Parmi les mesures du texte, il figure un renforcement des sanctions financières et pénales contre les professionnels qui appellent des particuliers inscrits sur BlocTel. Par ailleurs, les professionnels doivent plus régulièrement saisir BlocTel pour « épurer » leurs listes de numéros. 

De plus, un décret, prévu par la loi et entré en vigueur au 1er mars 2023, fixe par ailleurs les plages horaires et la fréquence à laquelle les professionnels du démarchage peuvent appeler les particuliers à leur domicile (démarchage autorisé du lundi au vendredi, de 10 heures à 13 heures et de 14 heures à 20 heures, et interdit le samedi, le dimanche et les jours fériés. 

Enfin, la mesure principale de la loi « Naegelen » reste l’interdiction du démarchage téléphonique dans le secteur de la rénovation énergétique. Il s’agit d’une mesure que nous appelions de nos vos vœux au regard de la forte fréquence des arnaques dans ce secteur. 

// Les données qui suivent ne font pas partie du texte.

Lemma process_dict_follows k d fuel : Forall (λ kv, follows kv.2) d →
  Forall (λ kv, Forall (λ kv, follows kv.2) (fields_of kv.2)) d →
  xml_name k = true → json_ok (JDict d) = true → depth (dx k (JDict d)) ≤ fuel →
  ∃ node, process_element fuel (dx k (JDict d)) = Ok node ∧ contribution node = nodes k (JDict d).
Proof.
  intros Hd Hdd Hk Hok Hdep. pose proof (json_ok_fields _ Hok) as Hfields. cbn [fields_of] in Hfields.
  destruct fuel as [|fuel]; [rewrite dx_dict in Hdep by done; cbn in Hdep; lia|].
  apply depth_le in Hdep. rewrite dx_dict in Hdep |- * by done. cbn [e_children] in Hdep.
  cbn [process_element e_get e_attrib od_get]. rewrite decide_True by done.
  unfold process_inline_option. cbn [e_children e_tag]. fold (dxs d) in *.
  rewrite inline_scan_dxs, nodes_dict by done.
  destruct (has_option d) eqn:Hopt; cbn [negb].
  - pose proof Hok as [Hname _]%andb_prop. unfold option_ok in Hname. rewrite Hopt in Hname. cbn in Hname.
    destruct (inline_name d) as [n|]; [|done].
    destruct (find_named n d Hfields Hname) as (i & j & -> & -> & Hin). cbn [mbind result_bind].
    pose proof (field_ok_spec _ _ (json_ok_field _ _ _ Hok Hin)) as (_ & Hn & Hj).
    rewrite dx_children, take_fields_follow, append_all_element; try done.
    + eexists. split; [done|]. cbn. by rewrite entry_nodes_fields.
    + rewrite Forall_forall in Hdd. apply (Hdd (n, j)), Hin.
    + by apply json_ok_fields.
    + rewrite <- (dx_children n) by done. rewrite Forall_forall in Hdep.
      assert (depth (dx n j) ≤ fuel) as Hle.
      { apply Hdep, list_elem_of_fmap. by exists (n, j). }
      apply depth_le. lia.
  - cbn [of_option mbind result_bind e_children]. rewrite take_fields_follow by done.
    rewrite append_all_element. eexists. split; [done|]. unfold contribution. cbn [e_tag e_children].
    erewrite bool_decide_ext; [done|]. naive_solver.
Qed.

Lemma all_follow j : follows j ∧ Forall (λ kv, follows kv.2) (fields_of j).
Proof.
  induction j as [t s|l IH|d IH] using json_ind'.
  - split; [|constructor]. intros k fuel Hk _ Hd. rewrite dx_leaf in * by done.
    destruct fuel; [cbn in Hd; lia|]. by destruct t.
  - apply Forall_and in IH as [IH _]. split.
    + intros k fuel Hk Hok Hd. eexists. split; [by apply process_list_follows|]. by rewrite nodes_list.
    + cbn. apply Forall_fmap. exact IH.
  - apply Forall_and in IH as [IH IH']. split; [|done].
    intros k fuel Hk Hok Hd. by apply process_dict_follows.
Qed.

Lemma add_fields_follow d fuel top : json_ok (JDict d) = true →
  Forall (λ c, depth c ≤ fuel) (dxs d) →
  foldl (λ acc elm, top ← acc; node ← process_element fuel elm; Ok (add_node node top)) (Ok top) (dxs d)
  = Ok (foldl append top (flat_map (λ kv, yang_nodes kv.1 kv.2) d)).
Proof.
  intros Hok%json_ok_fields. cbn [fields_of] in Hok. revert top. induction d as [|[k j] d IH]; intros top Hdep; [done|].
  cbn [forallb] in Hok. apply andb_prop in Hok as [(Hk & Hx & Hj)%field_ok_spec Hok].
  inversion Hdep as [|? ? Hd Hdep']; subst. cbn [fst snd] in Hd.
  cbn [dxs fmap list_fmap foldl mbind result_bind fst snd flat_map]. fold (dxs d).
  destruct (all_follow j) as [Hf _]. specialize (Hf k fuel Hx Hj Hd).
  assert (∃ node, process_element fuel (dx k j) = Ok node ∧ contribution node = yang_nodes k j)
    as (node & -> & Hn).
  { rewrite <- nodes_named by done. destruct j as [t s| |]; [|done|done]. rewrite nodes_leaf. eexists. split; [exact Hf|]. unfold contribution. cbn [e_tag].
    rewrite bool_decide_false; [done|]. intros [= ->]. done. }
  cbn [mbind result_bind]. rewrite add_node_contribution, Hn, foldl_app. by apply IH.
Qed.

(** C32: what a request is answered with has the content of the dictionary.  For
    every dictionary whose fields have names of XML other than [ignore] and whose
    field options name one of their fields, the rewriting of its XML form succeeds
    and gives the reference tree.  In general, lists give their entries under
    their own name, one after the other and however deeply nested, dictionaries an
    element with their fields, a dictionary with the option the fields of the entry
    it names.  A dictionary with a single field that is a list is the exception:
    the entries of that list do not get its name; those that are dictionaries
    give their fields, without an element around them, so that the borders
    between entries are lost, and those that are leaves an element called
    [ignore]. *)
Theorem yang_reply_exact (d : list (string * json)) : json_ok (JDict d) = true →
  to_yang_xml (dicttoxml (Some (JDict d))) = Ok (yang_of d).
Proof.
  intros Hok. rewrite dicttoxml_dict. unfold to_yang_xml. cbn [e_children]. fold (dxs d).
  pose proof (depth_le (Elem (Some "root") [] [] None (dxs d)) (Nat.pred (depth (Elem (Some "root") [] [] None (dxs d)))) ltac:(cbn; lia)) as Hdep.
  set (fuel := depth _) in *. cbn [e_children] in Hdep.
  assert (Forall (λ c, depth c ≤ fuel) (dxs d)) as Hfuel.
  { eapply Forall_impl; [exact Hdep|]. cbn. intros c Hc. lia. }
  pose proof (add_fields_follow d fuel (element "yang") Hok Hfuel) as Hall.
  rewrite append_all_element in Hall.
  destruct d as [|[k j] [|kv d]]; [exact Hall| |].
  2: { unfold yang_of. destruct j; exact Hall. }
  cbn [dxs fmap list_fmap] in Hfuel |- *. cbn [fst snd] in Hfuel |- *.
  pose proof (json_ok_field k j _ Hok ltac:(left)) as (_ & Hx & Hj)%field_ok_spec.
  rewrite dx_list_type by done. destruct j as [t s|l|d]; unfold yang_of; [exact Hall| |exact Hall].
  - rewrite dx_set_tag by done. cbn [mbind result_bind].
    assert (Forall follows l) as Hl by (apply Forall_forall; intros; apply all_follow). inversion Hfuel as [|? ? Hd _]; subst.
    rewrite process_list_follows; [|exact Hl|done|exact Hj|by rewrite (dx_depth _ k)].
    cbn [mbind result_bind]. by rewrite add_node_contribution, append_all_element.
Qed.

End rewriting.

(** ** Error replies (netconf/nc_common/error.py) *)

(** What an error is made from: only an element has [attrib] and [nsmap]. *)
Inductive origin : Type := OElement (e : elem) | OText | ODict.

Definition TRANSPORT : nat := 0.
Definition RPC : nat := 1.
Definition PROTOCOL : nat := 2.
Definition APPLICATION : nat := 3.
Definition ERROR_TYPE_ENUM : list (nat * string) :=
  [(TRANSPORT, "transport"); (RPC, "rpc"); (PROTOCOL, "protocol"); (APPLICATION, "application")].

(** [key.replace('_', '-')] *)
Fixpoint hyphenate (s : string) : string :=
  match s with
  | "" => ""
  | String a s => String (if bool_decide (a = "_"%char) then "-"%char else a) (hyphenate s)
  end.

(** [RPCError.__init__]: the reply with the attributes of the request *)
Definition RPCError (origmsg : origin) (error_type : nat) (error_tag : string)
    (kwargs : list (string * string)) : result elem :=
  match origmsg with
  | OElement e =>
      let sub tag text := Elem (Some tag) [] [] (Some text) [] in
      let error_type := default "rpc" (od_get error_type ERROR_TYPE_ENUM) in
      Ok (Elem (Some "rpc-reply") (e_nsmap e) (e_attrib e) None
            [Elem (Some "rpc-error") [] [] None
               ([sub "error-type" error_type; sub "error-tag" error_tag] ++
                (if bool_decide (od_get "severity" kwargs = None) then [sub "error-severity" "error"] else []) ++
                ((λ kv, sub ("error-" +:+ hyphenate kv.1) kv.2) <$> kwargs))])
  | _ => Raise AttributeError
  end.
Definition BadMsg (origmsg : origin) : result elem := RPCError origmsg RPC "malformed-message" [].
Definition NotImpl (origmsg : origin) : result elem :=
  RPCError origmsg PROTOCOL "operation-not-supported" [].
Definition ServerException (origmsg : origin) (e : string) : result elem :=
  RPCError origmsg PROTOCOL "operation-failed" [("info", e)].

(** ** A conversion that has the documented form, and a concrete reply *)

Fixpoint demo_dx (k : string) (j : json) : elem :=
  match j with
  | JLeaf t s => Elem (Some k) [] [("type", type_name t)] s []
  | JList l => Elem (Some k) [] [("type", "list")] None (map (demo_dx "item") l)
  | JDict d => Elem (Some k) [] [("type", "dict")] None (map (λ kv, demo_dx kv.1 kv.2) d)
  end.
#[export] Instance demo_dicttoxml : DictToXml := {|
  dx := demo_dx;
  dicttoxml j := Elem (Some "root") [] [] None
    match j with
    | Some (JDict d) => map (λ kv, demo_dx kv.1 kv.2) d
    | Some j => [demo_dx "item" j]
    | None => [demo_dx "item" (JLeaf Null None)]
    end;
|}.
#[export] Instance demo_dicttoxml_laws : DictToXmlLaws.
Proof. split; done. Qed.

Une autre interdiction sectorielle est d’ailleurs promulguée en décembre 2022 avec la prohibition du démarchage téléphonique en matière de compte professionnel à la formation, là aussi du fait d’une forte concentration d’arnaques et de pratiques frauduleuses.

Si nous saluons ces interdictions nécessaires pour préserver la tranquillité des consommateurs chez eux, nous considérons que ces mesures sont insuffisantes pour être réellement efficaces. Le renforcement des sanctions n’a pour le moment pas produit les effets escomptés avec un niveau de non-conformité des professionnels très important

Plus que jamais, le principe de l’Opt-in où le consommateur appelé à son domicile est celui qui a donné expressément son accord demeure nécessaire pour enrayer la spirale des appels incessants chez soi. 

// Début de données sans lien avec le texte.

Lemma close_exiting fuel s : h_exiting (k_h s) = true → close_ fuel s = (Ok tt, s).
Proof.
  intros He. destruct fuel; cbn [close_]; erewrite M_bind_eq by reflexivity; by rewrite He.
Qed.
Lemma close_eq s : client_ok s → close s = (Ok tt, if exiting s then s else closed s).
Proof.
  intros [_ Hfired _ Hknown]. unfold close. destruct (exiting s) eqn:He; [by apply close_exiting|].
  specialize (Hknown eq_refl). destruct s as [c [nf cp [i u o] ex fi p] m].
  unfold exiting in He. cbn in He, Hfired. subst.
  unfold close_ at 1. fold close_. erewrite M_bind_eq by reflexivity. cbn [h_exiting k_h].
  destruct o; do 2 erewrite M_bind_eq by reflexivity;
    (erewrite M_bind_eq by (unfold on_mgr, remove_session; cbn; by rewrite bool_decide_true by done));
    do 2 erewrite M_bind_eq by reflexivity; cbn [k_h h_fired];
    reflexivity.
Qed.
Lemma closed_ok s : client_ok s → client_ok (closed s).
Proof.
  intros [Hrx _ _ _]. split; [|done|done|done]. cbn. unfold closed_conn. by destruct (opened s).
Qed.
Lemma safe_close P : safe P close.
Proof.
  intros s Hs _. rewrite close_eq by done. cbn [fst snd]. split; [done|].
  destruct (exiting s) eqn:He; [by split|]. split; [by apply closed_ok|].
  split; [done|]. split; [unfold queue_length; cbn; unfold closed_conn; by destruct (opened s)|].
  right. by split_and!.
Qed.
Lemma stop_close : stop = close.
Proof. done. Qed.
#[local] Hint Resolve safe_close : netconf.

(** ** The operations *)

Lemma send_msg_rx m b c : (send_msg m b c).1 ≠ Raise OutOfFuel ∧ c_rx (send_msg m b c).2 = c_rx c ∧
  c_connected (send_msg m b c).2 = c_connected c.
Proof.
  rewrite send_msg_eq. destruct (c_connected c) eqn:Hc; [|by cbn].
  unfold chunkit. case_bool_decide; [by cbn|]. rewrite write_chunks_eq. by cbn.
Qed.
Lemma safe_send P m : safe P (send_message m).
Proof.
  apply safe_get_state. intros s0. apply safe_conn. intros c Hc.
  destruct (send_msg_rx (XML_HEADER ++ m) (h_new_framing (k_h s0)) c) as (Hr & Hq & _). by rewrite Hq.
Qed.
(** Taking any message from the queue *)
Lemma get_any (q : MessageQueue.mq (Msg := text)) :
  MessageQueue.get (Some (λ _, true)) q =
  (Ok (MessageQueue.mq_next q),
   match MessageQueue.mq_queue q with
   | m :: l => MessageQueue.mk_mq (MessageQueue.mq_waiting q) l
                 (MessageQueue.mq_fired q ++ [(MessageQueue.mq_next q, MessageQueue.Callback m)])
                 (S (MessageQueue.mq_next q))
   | [] => MessageQueue.mk_mq (MessageQueue.mq_waiting q ++ [(MessageQueue.mq_next q, Some (λ _, true))]) []
             (MessageQueue.mq_fired q) (S (MessageQueue.mq_next q))
   end).
Proof. unfold MessageQueue.get. by destruct (MessageQueue.mq_queue q) as [|m l]. Qed.
Lemma recv_cases c : MessageQueue.ok (c_rx c) →
  (c_connected c = false ∧ recv c = (Raise AssertionError, c)) ∨
  ∃ q, recv c = (Ok (MessageQueue.mq_next (c_rx c)), set_rx q c) ∧ c_connected c = true ∧
       MessageQueue.ok q ∧ MessageQueue.get (Some (λ _, true)) (c_rx c) = (Ok (MessageQueue.mq_next (c_rx c)), q).
Proof.
  intros Hok. rewrite recv_eq. destruct (c_connected c) eqn:Hc; [|by left]. right. unfold on_rx.
  destruct (MessageQueue.get_ok (Some (λ _, true)) (c_rx c) Hok) as (q & Hq & Hok').
  rewrite Hq. eauto 10.
Qed.
Lemma safe_recv P : safe P (on_conn recv).
Proof.
  apply safe_conn. intros c Hc. destruct (recv_cases c Hc) as [[_ ->]|(q & -> & _ & Hq & Hget)]; [by cbn|].
  cbn. split; [done|]. split; [done|]. rewrite get_any in Hget. destruct (MessageQueue.mq_queue (c_rx c));
    injection Hget as <-; cbn; lia.
Qed.
#[local] Hint Resolve safe_send safe_recv : netconf.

Ce que nous avons obtenu   

À l’arrivée, la loi définitivement adoptée en juillet dernier comprend donc plusieurs avancées réclamées par l’association : 

  • l’interdiction du démarchage dans le domaine de la rénovation énergétique et celui du compte personnel de formation 
  • un renforcement des sanctions dont les montants ont été décuplés pour les rendre plus dissuasives : 75 000 € pour les personnes physiques et 375 000 € pour les entreprises en cas d’abus ; 
  • un renforcement de Bloctel : dorénavant, les inscrits à Bloctel ne pourront être appelés que par les opérateurs avec lesquels ils ont un contrat en cours et uniquement pour des sollicitations en lien avec l’objet de ce contrat ; 
  • la lutte contre les appels frauduleux via des obligations renforcées pour les opérateurs téléphoniques s’agissant des arnaques aux fins de rappeler un numéro surtaxé ou encore s’agissant de la véracité des numéros. À défaut d’authentification de l’appel, ils ne devront pas l’acheminer ; 
  • la mise en place de tranches horaires : un décret déterminera les tranches horaires autorisées pour le démarchage téléphonique.